Postharvest Biology and Technology of Fruits, Vegetables, and Flowers

Chapter 6
Ethylene Perception and
Gene Expression
Willis O. Owino and Hiroshi Ezura
6.1 Introduction
Fruits, vegetables, and flowers are economically important horticultural products liable
to postharvest deterioration and thus require appropriate postharvest handling techniques
to lengthen their shelf life while maintaining quality. An understanding of the key control
points of the physiological processes preceding senescence is necessary in developing useful
strategies for delaying postharvest deterioration in these plant products.
The phytohormone ethylene is known to regulate multiple physiological and developmental
processes in plants, such as leaf and flower senescence, fruit ripening, organ
abscission, and growth transition from vegetative phase to reproductive phase, and is also
involved in the reactions of plants to abiotic and biotic stresses (Abeles et al., 1992; Ogawara
et al., 2003; Guo and Ecker, 2004; Chen et al., 2005). Ethylene perception is a key event during
such physiological responses. Extending shelf life by delaying the biosynthesis and/or
minimizing the action of the plant hormone ethylene has been an attractive target area of
study for postharvest physiologists. This technique has the potential to reduce damage and
postharvest loss of horticultural products while increasing the shipping range and market
area. This chapter outlines the major advances in our understanding of ethylene perception
in fruits, vegetables, and flowers in the recent past.

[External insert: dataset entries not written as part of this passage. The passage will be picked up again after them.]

Hypothesis R_sleep : forall ms, preserves R (sleep ms).
Hypothesis R_fetch : forall u, preserves R (fetch u).
Hypothesis R_write_image :
  forall name f, preserves R (write_file (in_IMG_DIR name) f).
Hypothesis R_set_image : forall key rec, preserves R (set_image key rec).
Hypothesis R_blocks :
  forall id c, preserves R (blocks_children_list id c).

Lemma preserves_downloadFileCached key url hint :
  preserves R (downloadFileCached key url hint).
Proof. unfold downloadFileCached. preserve. Qed.

Lemma preserves_listBlocks fuel :
  forall blockId, preserves R (listBlocks fuel blockId).
Proof.
  induction fuel as [|fuel IH]; intros blockId; simpl; preserve;
    apply preserves_downloadFileCached.
Qed.

Hypothesis R_pages : forall id, preserves R (pages_retrieve id).
Hypothesis R_write_out :
  forall name f, preserves R (write_file (in_OUT_DIR name) f).
Hypothesis R_set_page : forall id ps, preserves R (set_page id ps).
Hypothesis R_set_dbItem : forall id t, preserves R (set_dbItem id t).

Lemma preserves_fetchChangedPage fuel pageId aliasOut prev meta :
  preserves R (fetchChangedPage fuel pageId aliasOut prev meta).
Proof.
  unfold fetchChangedPage. preserve;
    first [apply preserves_listBlocks | apply preserves_downloadFileCached].
Qed.

Lemma preserves_fetchPageIfChanged fuel pageId aliasOut :
  preserves R (fetchPageIfChanged fuel pageId aliasOut).
Proof.
  unfold fetchPageIfChanged. preserve. apply preserves_fetchChangedPage.
Qed.

(** The queries the relation tolerates, by database and filter. *)
Variable query_allowed : string -> option Filter -> Prop.
Hypothesis R_query :
  forall db c f, query_allowed db f -> preserves R (databases_query db c f).

Lemma preserves_queryDatabaseIncremental fuel db since :
  query_allowed db (since_filter since) ->
  preserves R (queryDatabaseIncremental fuel db since).
Proof.
  intros H. unfold queryDatabaseIncremental. preserve. now apply R_query.
Qed.

Lemma preserves_fullIdsInDatabase fuel db :
  query_allowed db None -> preserves R (fullIdsInDatabase fuel db).
Proof.
  intros H. unfold fullIdsInDatabase. preserve. now apply R_query.
Qed.

Lemma preserves_syncPropFiles rowId propName files :
  preserves R (syncPropFiles rowId propName files).
Proof.
  unfold syncPropFiles. preserve. apply preserves_downloadFileCached.
Qed.

Lemma preserves_syncRow fuel fb p : preserves R (syncRow fuel fb p).
Proof.
  unfold syncRow. preserve;
    first [ apply preserves_downloadFileCached
          | apply preserves_syncPropFiles
          | apply preserves_listBlocks ].
Qed.

Lemma preserves_upsertRows fuel fb rows :
  forall byId, preserves R (upsertRows fuel fb rows byId).
Proof.
  induction rows as [|p rest IH]; intros byId; simpl; preserve.
  apply preserves_syncRow.
Qed.

Lemma preserves_syncDatabase fuel db outName options :
  (if fullMode options
   then query_allowed db None
   else query_allowed db (since_filter (sinceISO options))) ->
  preserves R (syncDatabase fuel db outName options).
Proof.
  intros Hq. unfold syncDatabase.
  apply (@preserves_bind R _).
  { apply preserves_queryDatabaseIncremental.
    destruct (fullMode options); exact Hq. }
  intros changed.
  destruct (fullMode options); preserve;
    first [ apply preserves_upsertRows
          | now apply preserves_fullIdsInDatabase ].
Qed.

Hypothesis R_put_mem : forall s, preserves R (put_mem s).

Lemma preserves_page_step fuel id aliasOut :
  preserves R (page_step fuel id aliasOut).
Proof.
  unfold page_step. preserve. apply preserves_fetchPageIfChanged.
Qed.

Lemma preserves_db_step fuel id outName options :
  (forall db, if fullMode options
              then query_allowed db None
              else query_allowed db (since_filter (sinceISO options))) ->
  preserves R (db_step fuel id outName options).
Proof.
  intros Hq. unfold db_step. preserve. apply preserves_syncDatabase, Hq.
Qed.

End Frame.

(** ** Two frame relations: a file left alone, and the log of effects *)

#[local] Instance untouched_preorder path : PreOrder (untouched path).
Proof.
  split.
  - intros w. reflexivity.
  - intros w1 w2 w3 H12 H23. unfold untouched in *. congruence.
Qed.

#[local] Instance logs_preorder Q : PreOrder (logs Q).
Proof.
  split.
  - intros w. exists []. split; [now rewrite app_nil_r|constructor].
  - intros w1 w2 w3 (e1 & H1 & Q1) (e2 & H2 & Q2).
    exists (e1 ++ e2). split.
    + now rewrite H2, H1, app_assoc.
    + apply Forall_app. now split.
Qed.

#[local] Instance and_preorder (R1 R2 : World -> World -> Prop) :
  PreOrder R1 -> PreOrder R2 -> PreOrder (fun w w' => R1 w w' /\ R2 w w').
Proof.
  intros P1 P2. split.
  - intros w. split; reflexivity.
  - intros w1 w2 w3 [A1 A2] [B1 B2]. split; etransitivity; eassumption.
Qed.

Lemma logs_one Q e w : Q e -> logs Q w (logged e w).
Proof. intros H. exists [e]. split; [reflexivity|]. now constructor. Qed.

Lemma logs_none Q w w' : trace w' = trace w -> logs Q w w'.
Proof.
  intros H. exists []. split; [now rewrite app_nil_r|constructor].
Qed.

Section Untouched.

Variable path : string.
Hypothesis not_image : forall name, in_IMG_DIR name <> path.
Hypothesis not_out : forall name, in_OUT_DIR name <> path.

Lemma untouched_write p f :
  p <> path -> preserves (untouched path) (write_file p f).
Proof.
  intros Hp w. unfold write_file, untouched.
  destruct (fs_write_ok _ _ _); simpl; [|reflexivity].
  now apply lookup_insert_ne.
Qed.

(** A primitive other than a write to [path] leaves [path] alone. *)
Ltac untouched_prim :=
  intros;
  first
    [ now apply untouched_write
    | let w := fresh "w" in
      intro w;
      unfold untouched, fetch, pages_retrieve, blocks_children_list,
        databases_query;
      cbn;
      try match goal with |- context [of_sum ?r] => destruct r end;
      reflexivity ].

Lemma untouched_page_step fuel id aliasOut :
  preserves (untouched path) (page_step fuel id aliasOut).
Proof. apply (preserves_page_step (untouched path)); untouched_prim. Qed.

Lemma untouched_db_step fuel id outName options :
  preserves (untouched path) (db_step fuel id outName options).
Proof.
  apply (preserves_db_step (untouched path))
    with (query_allowed := fun _ _ => True);
    try untouched_prim.
  intros. now destruct (fullMode options).
Qed.

Lemma untouched_syncResources fuel cfg flags :
  preserves (untouched path) (syncResources fuel cfg flags).
Proof.
  unfold syncResources. preserve;
    first [ apply untouched_page_step | apply untouched_db_step
          | untouched_prim ].
Qed.

End Untouched.

Section Logs.

Variable Q : Event -> Prop.
Variable query_allowed : string -> option Filter -> Prop.
Hypothesis HQ : tolerant Q query_allowed.

Lemma logs_write p f : Q (EvWrite p) -> preserves (logs Q) (write_file p f).
Proof.
  intros Hp w. unfold write_file.
  destruct (fs_write_ok _ _ _); simpl; now apply logs_one.
Qed.

Lemma logs_api {A} (r : Err + A) e w :
  Q e -> logs Q w (snd (of_sum r (logged e (ticked w)))).
Proof. intros He. destruct r; simpl; now apply (logs_one Q e (ticked w)). Qed.

Lemma logs_page_step fuel id aliasOut :
  preserves (logs Q) (page_step fuel id aliasOut).
Proof.
  apply (preserves_page_step (logs Q)).
  - intros ms w. apply logs_one, HQ.
  - intros u w. apply logs_api, HQ.
  - intros. apply logs_write, HQ.
  - intros key rec w. now apply logs_none.
  - intros i c w. apply logs_api, HQ.
  - intros i w. apply logs_api, HQ.
  - intros. apply logs_write, HQ.
  - intros i ps w. now apply logs_none.
Qed.

Lemma logs_db_step fuel id outName options :
  (forall db, if fullMode options
              then query_allowed db None
              else query_allowed db (since_filter (sinceISO options))) ->
  preserves (logs Q) (db_step fuel id outName options).
Proof.
  apply (preserves_db_step (logs Q)).
  - intros ms w. apply logs_one, HQ.
  - intros u w. apply logs_api, HQ.
  - intros. apply logs_write, HQ.
  - intros key rec w. now apply logs_none.
  - intros i c w. apply logs_api, HQ.
  - intros. apply logs_write, HQ.
  - intros i t w. now apply logs_none.
  - intros db c f Hf w. apply logs_api. now apply HQ.
Qed.

End Logs.

(** ** The run as a whole *)

Lemma in_IMG_DIR_not_state name : in_IMG_DIR name <> STATE_F.
Proof. discriminate. Qed.

Lemma in_OUT_DIR_not_state name : in_OUT_DIR name <> STATE_F.
Proof. discriminate. Qed.

Lemma tolerant_not_state_write :
  tolerant not_state_write (fun _ _ => True).
Proof. split; intros; discriminate. Qed.

Lemma tolerant_queries_since since :
  tolerant (queries_since since)
           (fun _ f => f = Some (LastEditedOnOrAfter since)).
Proof. split; simpl; intros; auto. Qed.

Lemma loadState_run w : loadState w = (Ok (stored_state (disk w)), w).
Proof.
  unfold loadState, stored_state.
  destruct (disk w !! STATE_F) as [[]|]; reflexivity.
Qed.

(** The log of the syncs of a run, given the state the run loads. *)
Lemma logs_syncResources Q query_allowed fuel cfg flags w :
  tolerant Q query_allowed ->
  (let state := stored_state (disk w) in
   forall db,
     if (FULL_RECONCILE flags
         || negb (bool_decide (is_Some (lastSyncISO state))))%bool
     then query_allowed db None
     else query_allowed db
            (since_filter (isoMinusMinutes (lastSyncISO state) 2))) ->
  logs Q w (snd (syncResources fuel cfg flags w)).
Proof.
  intros HQ Hq. unfold syncResources.
  rewrite (bind_run _ _ _ _ _ (loadState_run w)). cbv beta iota.
  set (state := stored_state (disk w)) in *. cbv zeta in Hq.
  set (full := (FULL_RECONCILE flags || _)%bool) in *.
  match goal with
  | |- logs Q w (snd (?m w)) => enough (preserves (logs Q) m) by auto
  end.
  preserve.
  - intros w0. now apply logs_none.
  - now apply (logs_page_step Q query_allowed).
  - now apply (logs_page_step Q query_allowed).
  - now apply (logs_page_step Q query_allowed).
  - apply (logs_db_step Q query_allowed); [exact HQ|].
    intros db. specialize (Hq db). simpl. now destruct full.
  - apply (logs_db_step Q query_allowed); [exact HQ|].
    intros db. specialize (Hq db). simpl. now destruct full.
Qed.

Lemma Forall_not_in {A} (x : A) l : Forall (fun y => y <> x) l -> ~ In x l.
Proof. rewrite List.Forall_forall. intros H Hin. now apply (H x Hin). Qed.

Lemma saveState_run w :
  saveState w =
  if fs_write_ok (env w) (tick w) STATE_F
  then (Ok tt, with_disk (<[STATE_F := FState (mem w)]> (disk w))
                 (logged (EvWrite STATE_F) w))
  else (Throw (ErrFs STATE_F), logged (EvWrite STATE_F) w).
Proof. reflexivity. Qed.

(** C3. [saveState] is the last thing a run does: the syncs of the pages
    and of the databases never write the state file, and a run that
    completes writes it exactly once, after them. A run that does not
    complete leaves the state file on disk as it found it, so the next
    run loads the state the previous successful run saved, stamps and
    watermark included; when the failure comes from a sync, no write of
    the state file is even attempted. *)
Theorem main_saves_state_once_at_the_end fuel cfg flags w r w' :
  main fuel cfg flags w = (r, w') ->
  exists syncs saves,
    trace w' = trace w ++ syncs ++ saves
    /\ ~ In (EvWrite STATE_F) syncs
    /\ (saves = [] \/ saves = [EvWrite STATE_F])
    /\ (r = Ok tt ->
        saves = [EvWrite STATE_F]
        /\ disk w' !! STATE_F = Some (FState (mem w')))
    /\ (r <> Ok tt ->
        disk w' !! STATE_F = disk w !! STATE_F
        /\ stored_state (disk w') = stored_state (disk w))
    /\ (forall r1 w1,
          syncResources fuel cfg flags w = (r1, w1) ->
          trace w1 = trace w ++ syncs
          /\ (r1 <> Ok tt -> saves = [] /\ w' = w1)).
Proof.
  intros Hmain.
  pose proof (untouched_syncResources STATE_F in_IMG_DIR_not_state
                in_OUT_DIR_not_state fuel cfg flags w) as Hdisk.
  pose proof (logs_syncResources not_state_write (fun _ _ => True)
                fuel cfg flags w tolerant_not_state_write) as Hlog.
  destruct Hlog as (syncs & Htr & Hsyncs).
  { intros state db. now destruct (_ || _)%bool. }
  apply Forall_not_in in Hsyncs.
  unfold main in Hmain.
  destruct (syncResources fuel cfg flags w) as [r1 w1] eqn:Hsync.
  simpl in Hdisk, Htr. unfold untouched in Hdisk.
  rewrite (bind_run _ _ _ _ _ Hsync) in Hmain.
  assert (Hload : forall w2, disk w2 !! STATE_F = disk w !! STATE_F ->
                             stored_state (disk w2) = stored_state (disk w)).
  { intros w2 H2. unfold stored_state. now rewrite H2. }
  destruct r1 as [[]|e|].
  - (* the syncs completed: the state is stamped and saved *)
    rewrite (bind_run _ _ _ _ _ (eq_refl : get_now w1 = (Ok _, w1)))
      in Hmain.
    cbv beta iota in Hmain.
    erewrite bind_run in Hmain by reflexivity. cbv beta iota in Hmain.
    rewrite saveState_run in Hmain. cbn in Hmain.
    exists syncs, [EvWrite STATE_F].
    destruct (fs_write_ok (env w1) (tick w1) STATE_F);
      injection Hmain as <- <-; cbn.
    + split; [now rewrite Htr, app_assoc|].
      split; [exact Hsyncs|]. split; [now right|].
      split; [intros _; split; [reflexivity|apply lookup_insert_eq]|].
      split; [congruence|].
      intros r1 w0 [= <- <-]. split; [exact Htr|congruence].
    + split; [now rewrite Htr, app_assoc|].
      split; [exact Hsyncs|]. split; [now right|].
      split; [discriminate|].
      split; [intros _; split; [exact Hdisk|now apply Hload]|].
      intros r1 w0 [= <- <-]. split; [exact Htr|congruence].
  - injection Hmain as <- <-.
    exists syncs, []. rewrite app_nil_r.
    split; [exact Htr|]. split; [exact Hsyncs|]. split; [now left|].
    split; [discriminate|].
    split; [intros _; split; [exact Hdisk|now apply Hload]|].
    intros r1 w0 [= <- <-]. split; [exact Htr|now split].
  - injection Hmain as <- <-.
    exists syncs, []. rewrite app_nil_r.
    split; [exact Htr|]. split; [exact Hsyncs|]. split; [now left|].
    split; [discriminate|].
    split; [intros _; split; [exact Hdisk|now apply Hload]|].
    intros r1 w0 [= <- <-]. split; [exact Htr|now split].
Qed.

6.2 Background on ethylene perception
After ethylene has been synthesized, it is perceived and the signal transduced via a transduction
machinery to trigger specific biological responses. Many key components of the
ethylene signal transduction pathway were identified from a simple genetic screening of the
model plant species Arabidopsis thaliana that made use of ethylene’s effect on dark-grown
seedlings known as the “triple response.” The triple response is characterized by the inhibition
of hypocotyl and root elongation, a thickening of hypocotyl, and an exaggerated apical
hook. (An illustration of the “triple response” using dark-grown melon seedlings is shown
in Fig. 6.1.) Taking advantage of the triple responses, populations of mutagenized Arabidopsis
were screened for seedlings that displayed an altered triple-response phenotype,
and this approach resulted in the identification of several ethylene-insensitive mutants.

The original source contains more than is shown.